Cataract is the leading cause of vision loss and blindness in older people. A research team led by an Indian scientist has throwing light on the disease by showing that a small piece of a normal protein turns toxic during the aging process.
A cataract is caused due to deterioration in the highly ordered assembly of crystallin proteins in the eye lens. Usually, the ordered structure keeps lenses clear and able to efficiently transmit light.
However, crystallins slowly break down during aging, causing the lens to become opaque and scatter light instead. Besides age, other risk factors such as diabetes, ultraviolet radiation, or drugs like corticosteroids can also contribute to cataracts.
Like cataracts themselves, the exact mechanisms governing their formation are still a mystery, but K. Krishna Sharma and colleagues from the University of Missouri School of Medicine, Columbia found that tiny bits of crystallin contribute to this process to a great extent.

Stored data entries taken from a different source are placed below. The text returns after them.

(** ** Routing *)

(** X20. The router of [create_app] sends a request to the health
    handler exactly when its path is [/_health] and its method is [GET]
    or [HEAD]. Every other request whose path is a slash followed by
    characters other than a newline goes to [handle_request], for any
    method; this includes requests to [/_health] with another method,
    which are forwarded to a backend. *)
Theorem routing (method path : string) :
  resolve app_router method path =
    (if decide (path = "/_health" ∧ (method = "GET" ∨ method = "HEAD"))
     then Some HealthHandler
     else if matches SlashAnything path then Some ProxyHandler
     else None)
  ∧ matches SlashAnything "/_health" = true.
Proof.
  split; [|reflexivity].
  unfold app_router, add_get. cbn [resolve res_pattern res_routes resolve_route matches].
  destruct (decide (path = "/_health")) as [->|Hpath].
  - rewrite bool_decide_eq_true_2 by done.
    destruct (decide (method = "HEAD")) as [->|Hhead].
    { by rewrite decide_True by (split; [done | by right]). }
    rewrite (bool_decide_eq_false_2 ("HEAD" = method)) by done.
    rewrite (bool_decide_eq_false_2 ("HEAD" = "*")) by done.
    destruct (decide (method = "GET")) as [->|Hget].
    { by rewrite decide_True by (split; [done | by left]). }
    rewrite (bool_decide_eq_false_2 ("GET" = method)) by done.
    rewrite (bool_decide_eq_false_2 ("GET" = "*")) by done.
    rewrite decide_False by (by intros [_ [?|?]]). cbn [orb].
    by rewrite (bool_decide_eq_true_2 ("*" = "*")), orb_true_r.
  - rewrite bool_decide_eq_false_2 by done.
    rewrite decide_False by (by intros [? _]).
    rewrite (bool_decide_eq_true_2 ("*" = "*")), orb_true_r by done.
    by destruct path as [|c rest]; [|destruct (_ && _)].
Qed.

The team compared a range of human donor lenses and found that aged and cataract lenses accumulated about four times as many short (~10-20 amino acids) crystallin fragments compared to young lenses.
These fragments could readily bind full-length crystallins, which disrupted their natural shape and organization and caused them to become insoluble, the researchers discovered.
Ironically, these tiny fragments are a by-product of the eye's efforts to stay healthy; when a crystallin becomes damaged, other proteins chew it up to remove it; but occasionally the process is incomplete, leaving tiny pieces that can cause greater damage.
The study is published in the Journal of Biological Chemistry.